Etant donné que la femme est le moyen principal par lequel la foi, la culture, l’humanité, nous sont transmises, il est surprenant de constater que sur le plan théologique, elle n’est pas davantage acceptée, respectée, qu’on ne lui donne pas une plus grande place, une participation plus importante, dans l’Eglise. Elle n’a toujours pas d’existence, elle est sans voix – une “non-personne” dans l’Eglise et dans la société. Quel paradoxe et quelle oppression!

Dans l’islam, la femme est une demi-personne. Pratiquement, elle n’a pas le droit de prendre de décision, ni de donner son opinion dans la communauté. Sa vie est restreinte, sa fonction réduite à celle de produire des enfants.

Il est paradoxal que ne comptent pour rien celles qui donnent la vie. Elles transmettent la vie, mais sont privées de vie. Elles transmettent la foi, mais la foi ne reconnaît pas leur dignité. La femme est créée à l’image et à la ressemblance de Dieu. Plus elle découvrira cette vérité, et plus elle deviendra un sacrement de Dieu, une expression de la divinité. Selon la manière de voir traditionnelle, elle apparaît davantage comme un visage déformé de Dieu, ou un demi-visage, ou même comme ne lui ressemblant pas du tout.

La spiritualité encracinée dans la culture dont vous parlez semble s’élever contre les injustices?

Je considère la justice sociale comme la plénitude de la vie. Dieu a créé la personne humaine pour qu’elle vive pleinement. Si bien que tout acte ou toute pensée ou tout geste qui nie, limite ou ôte la vie est une injustice.
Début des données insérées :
Definition message (user : string) : string :=
  reqmod_message "icap://icap/req" [("X-User", user)]
    {| hm_method := "GET"; hm_target := OriginForm "/";
       hm_fields := [HostField "Host" {| au_host := HostName "www.example.com"; au_port := None |}] |} "".
Definition parsed (user : string) : IcapRequest :=
  {| iq_method := "REQMOD"; iq_service := "icap://icap/req"; iq_headers := {["x-user" := user]};
     iq_http_method := Some "GET"; iq_http_path := Some "/"; iq_http_scheme := None;
     iq_http_host := Some "www.example.com"; iq_trace_id := None |}.
Definition target : NormalizedTarget :=
  {| nt_entity_level := Subdomain; nt_normalized_key := "subdomain:www.example.com";
     nt_hostname := "www.example.com"; nt_registered_domain := "example.com";
     nt_full_url := "http://www.example.com/" |}.

(** A policy engine that allows everything to alice and blocks everyone else. *)
Definition only_alice (r : PolicyDecisionRequest) : result string PolicyDecision :=
  Ok {| pd_action := if decide (pdr_user_id r = Some "alice") then Allow else Block; pd_cache_hit := false;
        pd_verdict := Some {| cv_primary_category := "news"; cv_subcategory := "x"; cv_risk_level := "low";
                              cv_confidence := f32_half; cv_recommended_action := Allow |};
        pd_decision_source := Some "policy_rule" |}.

Lemma no_unclassified_pass_witness :
  exists r effects w', handle_connection only_alice cfg (message "alice") world = (r, effects, w') /\
  exists req host t, parse (message "alice") = Ok req /\ connection_target req = Ok (host, t) /\
    ((exists d, (resolve_cached_decision (ic_has_redis cfg) t world).1 = Some d /\ passes (pd_action d)) \/
     (exists d, only_alice (policy_request host t req) = Ok d /\ passes (pd_action d) /\ ~ unclassified d)).
Proof.
  destruct (handle_connection only_alice cfg (message "alice") world) as [[r effects] w'] eqn:E.
  exists r, effects, w'. split; [reflexivity|].
  apply (no_unclassified_pass only_alice cfg (message "alice") world r effects w' E); [reflexivity|].
  vm_compute in E. injection E as _ <- _. right; right. left.
Defined.
Definition query_prometheus_vector (base query metric_name : string) (errors : list string) : option (list PrometheusVectorSample) * list string :=
  read_prometheus de_vector_sample metric_name (prometheus (trim_end_matches "/" base +:+ "/api/v1/query") [("query", query)]) errors.
Definition query_prometheus_scalar (base query metric_name : string) (errors : list string) : option float * list string :=
  let '(rows, errors) := query_prometheus_vector base query metric_name errors in
  (match rows with Some rows => parse_sample_value <$> head rows | None => None end, errors).
Definition query_prometheus_matrix (base query metric_name : string) (start_ts end_ts step_seconds : Z) (errors : list string)
    : option (list PrometheusRangeSample) * list string :=
  read_prometheus de_range_sample metric_name
    (prometheus (trim_end_matches "/" base +:+ "/api/v1/query_range")
       [("query", query); ("start", pretty start_ts); ("end", pretty end_ts); ("step", pretty step_seconds +:+ "s")]) errors.

Definition ops_range (query : TrafficReportQuery) : string :=
  match tq_range query with Some value => if is_empty (trim value) then "24h" else value | None => "24h" end.
(** ** Ranges *)

(** Text of ASCII characters never panics. *)
Lemma ascii_range_returns s : is_ascii s = true -> s <> "" -> without_last_byte s <> Panics.
Proof.
  unfold without_last_byte. intros Ha Hne. assert (exists c, last_char s = Some c /\ is_ascii_char c = true) as (c & -> & ->); [|done].
  induction s as [|a s IH]; [done|]. cbn in Ha. apply andb_true_iff in Ha as [H1 H2]. destruct s as [|b s].
  - exists a. by split.
  - destruct (IH H2) as (c & Hc & Hx); [done|]. by exists c.
Qed.

(** ** Examples *)

Module ReportingDemo.

#[local] Existing Instance Demo.libs.
#[local] Existing Instance Demo.unicode.

Definition policy : CanonicalizationPolicy := from_tenant_exceptions [].
Definition row (category status : string) : ClassificationRecord :=
  {| kr_id := 1%nat; kr_taxonomy_version := "v1"; kr_model_version := "m"; kr_primary_category := category; kr_subcategory := "general";
     kr_risk_level := "low"; kr_recommended_action := "Allow"; kr_confidence := 9000; kr_sfw := true; kr_flags := JNull;
     kr_ttl_seconds := 3600; kr_status := status; kr_next_refresh_at := 0; kr_updated_at := 0 |}.
Definition tables : ClassificationTables :=
  {| kt_rows := {[ "domain:example.com" := row "news-media" "active"; "domain:old.org" := row "games" "inactive" ]};
     kt_versions := []; kt_requests := ∅; kt_pages := [] |}.
Definition world : Io ClassificationTables ClassificationEffect := mkIo 1000 None [] 1%nat [] tables.
Definition entry (key : string) (n : Z) : TopEntry := {| te_key := key; te_doc_count := n |}.
Definition domains : list TopEntry := [entry "news.example.com" 40; entry "Ads.example.com " 10; entry "old.org" 4; entry "unknown.test" 5].

Lemma dashboard_categories_add_up_witness :
  exists categories, (hydrate_mapped_categories policy domains 20 world).1 = Ok (categories, 50) /\
    StronglySorted entry_before categories /\ categories = [entry "news-media" 50; entry "unknown-unclassified" 9] /\ docs_total categories = 59.
Proof.
  destruct (dashboard_categories_add_up policy domains 20 world) as (categories & w' & Hr & Hs & _ & _ & _ & _ & Htotal);
    [reflexivity|split; [apply (bool_decide_unpack _); vm_compute; exact I|vm_compute; discriminate]|].
  assert ((hydrate_mapped_categories policy domains 20 world).1 = Ok ([entry "news-media" 50; entry "unknown-unclassified" 9], 50)) as Hv by (vm_compute; reflexivity).
  rewrite Hr in Hv. cbn [fst] in Hv. injection Hv as Hcat. exists categories. rewrite Hr. split_and!; [vm_compute; reflexivity|exact Hs|exact Hcat|].
  rewrite Htotal; [vm_compute; reflexivity|]. rewrite Hcat. apply Forall_forall. apply (bool_decide_unpack _). vm_compute. exact I.
Defined.

Example intervals : select_interval <$> ["6h"; "12h"; "48h"; "10d"; "90d"; "90m"] = Returns <$> ["5m"; "1h"; "3h"; "12h"; "1d"; "5m"].
Proof. vm_compute. reflexivity. Qed.
Example ranges : parse_prometheus_range_seconds <$> ["1m"; "15m"; "1h"; "7d"; "0m"; "abc"] =
  Returns <$> [Some 60; Some 900; Some 3600; Some 604800; None; None].
Proof. vm_compute. reflexivity. Qed.
Example hourly_usage :
  let aggs := JObj [("hourly_usage", JObj [("buckets", JArr [JObj [("key_as_string", JStr "2026-04-10T00:00:00.000Z"); ("doc_count", JInt 10);
    ("blocked", JObj [("doc_count", JInt 3)]); ("bandwidth", JObj [("value", JFloat (f64_of_Z 2048))])]])])] in
  parse_hourly_usage aggs = [{| hu_timestamp := "2026-04-10T00:00:00.000Z"; hu_total_requests := 10; hu_blocked_requests := 3; hu_bandwidth_bytes := 2048 |}].
Proof. vm_compute. reflexivity. Qed.

(** A range that ends in a character of several bytes makes the request panic. *)
Definition e_acute : string := String (byte 195) (String (byte 169) "").
Example range_panics : select_interval ("24" +:+ e_acute) = Panics /\ parse_prometheus_range_seconds ("24" +:+ e_acute) = Panics.
Proof. vm_compute. done. Qed.
(** A range of months of Elasticsearch is taken for minutes: a year in buckets of five minutes. *)
Example months_are_minutes : select_interval "12M" = Returns "5m".
Proof. vm_compute. reflexivity. Qed.
(** A long range wraps around to a negative one, so that the interval begins in the future. *)
Example range_wraps : parse_prometheus_range_seconds "106751991167301d" = Returns (Some (-9223372036854745216)).
Proof. vm_compute. reflexivity. Qed.

End ReportingDemo.
(* ===== verification/OdctlSession.v ===== *)
(** * odctl: sessions, the device login and requests

    The administrative command line, [cli/odctl/src/main.rs]: the session kept in a file
    ([AuthSession], [resolve_token], [refresh_session]), the OAuth device flow
    ([perform_device_login]), the client of the admin API ([ApiClient], [looks_like_jwt]) and the
    health check ([handle_env]).

    A command runs as a computation of [Io.v] whose tables are the session file.  The HTTP services
    are the parameter [CliNet]: an answer depends on the time and the request and takes some
    milliseconds; the client of the source sets no timeout, a request that never ends is not modelled.
    A file operation may fail, and then leaves the file, whereas [fs::write] truncates it first.  The
    deadline and the interval of the login are unbounded: lifetimes and intervals beyond what
    [Instant] can hold, at which the source panics, are not modelled.  The login polls with fuel:
    every round waits a second at least, so the seconds a device code lives and one more are
    enough ([device_login_ends]).  [SystemTime] and [Instant] are the same clock. *)

From S2P Require Import Prelude RustStr RustNum Json LlmProvider Db Io Wp.

Local Open Scope Z_scope.

(** ** Requests *)

Inductive HttpMethod := GET | POST | PUT | PATCH | DELETE.
Inductive RequestBody := NoBody | FormBody (params : list (string * string)) | JsonBody (value : Json).
Record CliRequest := {
  cr_method : HttpMethod; cr_url : string; cr_query : list (string * string);
  cr_headers : list (string * string); cr_body : RequestBody
}.
Definition form (url : string) (params : list (string * string)) : CliRequest :=
  {| cr_method := POST; cr_url := url; cr_query := []; cr_headers := []; cr_body := FormBody params |}.

Inductive CliEffect :=
  | Println (line : string)
  | PrintJson (value : Json)
  | Sent (at_ : Z) (request : CliRequest).

(** Errors are messages, but for a loop whose fuel is used up. *)
Inductive CliError := OutOfFuel | Failed (message : string).

Class CliNet := {
  net_send : Z -> CliRequest -> N * HttpReply;
  (** the message of a response turned into an error by [error_for_status] *)
  net_status_text : Z -> string;
  (** a status as it is printed, with its reason *)
  status_line : Z -> string
}.

(** [to_string_pretty]. *)
Class JsonPretty (T : JsonText) := {
  json_pretty : Json -> string;
  json_parse_pretty v : exact v = true -> json_parse (json_pretty v) = Ok v
}.

Abbreviation SessionFile := (option string).
Abbreviation CM := (M SessionFile CliEffect CliError).
Abbreviation CliWorld := (Io SessionFile CliEffect).
(** *** Without failures *)

Lemma calm_with_tables t (w : QWorld) : calm w -> calm (with_tables t w).
Proof. done. Qed.
Lemma wp_calm_connect Q I (w : QWorld) : calm w -> Q tt (elapse w) -> wp connect Q I w.
Proof. intros Hc HQ. unfold wp, connect. by rewrite step_calm. Qed.
Lemma replay_each_calm stream target l : forall n (w : QWorld),
  calm w -> wp (replay_each stream target l n) (fun _ _ => True) (fun _ _ => False) w.
Proof.
  induction l as [|e l IH]; intros n w Hw; cbn [replay_each]; [done|]. destruct (dl_payload e) as [p|]; [|by apply IH].
  wp1. apply wp_calm_sql; [done|]. wp1. apply wp_calm_sql; [by apply calm_with_tables, calm_elapse|].
  apply IH. by apply calm_with_tables, calm_elapse, calm_with_tables, calm_elapse.
Qed.
Lemma replay_calm stream target reason source_stream count json (w : QWorld) :
  calm w -> (reason, source_stream) <> (None, None) ->
  exists a w', handle_queue (DlqReplay stream target reason source_stream count true) json w = (Ok a, w') /\ True.
Proof.
  intros Hw Hs. apply wp_answers. cbn [handle_queue negb]. wp1.
  assert (ensure_explicit_scope reason source_stream = Ok tt) as -> by (by destruct reason, source_stream).
  wp1; [|done]. intros ? _. wp1. unfold fetch_dlq_entries. wp1. apply wp_calm_connect; [done|].
  wp1. apply wp_calm_fetch; [by apply calm_elapse|]. wp1. wp1. unfold replay_dlq_entries. wp1.
  apply wp_calm_connect; [by repeat apply calm_elapse|]. eapply wp_weaken; [apply replay_each_calm; by repeat apply calm_elapse|done|done].
Qed.

(** A dead letter as a worker writes it is read with its reason, source and payload. *)
Lemma dead_letter_read `{X : Texts} fts src entry_id reason n trace payload now id :
  let e := to_dlq_entry (id, dead_letter fts src entry_id reason n trace payload now) in
  dl_reason e = reason /\ dl_source_stream e = src /\ dl_payload e = payload ≫= non_blank.
Proof. split_and!; [done..|]. by destruct payload. Qed.

(** The newest entry is among those that are chosen. *)
Lemma chosen_newest s now stream f reason source_stream count :
  0 < as_i64 (Z.max count 1) -> in_scope reason source_stream (to_dlq_entry ((xadd now stream f s).1, f)) = true ->
  to_dlq_entry ((xadd now stream f s).1, f) ∈ chosen (xadd now stream f s).2 stream reason source_stream count.
Proof.
  intros Hc Hs. unfold chosen, filter_dlq_entries. apply list_elem_of_In, filter_In. split; [|done]. apply list_elem_of_In.
  apply list_elem_of_fmap. eexists. split; [done|]. rewrite xadd_entries, decide_True, reverse_app by done. cbn.
  destruct (Z.to_nat _) eqn:E; [lia|]. by left.
Qed.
On ne peut pas adorer Dieu sans accomplir la justice, non seulement dans le domaine social, mais aussi dans les affaires religieuses et spirituelles.

La justice sociale n’est pas une action, mais un mode de vie et une spiritualité. On parle et on agit “justice sociale”.

Qui vous a formé?

Je suis sorti d’une famille très pauvre. J’ai connu la discrimination, la pauvreté, l’oppression : j’en ai souffert, j’en ai littérarement goûté, pourrais-je dire. Spirituellement, j’ai beaucoup reçu de mes parents. Ils se privaient pour que notre vie soit comblée. De mon père, j’ai hérité son zèle et son amour pour l’Ecriture, la source de ma vie spirituelle.

Mes idées sur la justice sociale ont été influencées par ma propre vie et par l’Ecriture. Trois personnes leur ont donné forme: le P. Gustavo Gutierrez, le P. Tissa Balasuriya et le Frère Karl Gaspar.

Sur le plan spirituel, j’ai été influencé par St François d’Assise, le Mahatma Gandhi, le Frère Charles de Foucauld et la Mère Teresa de Calcutta.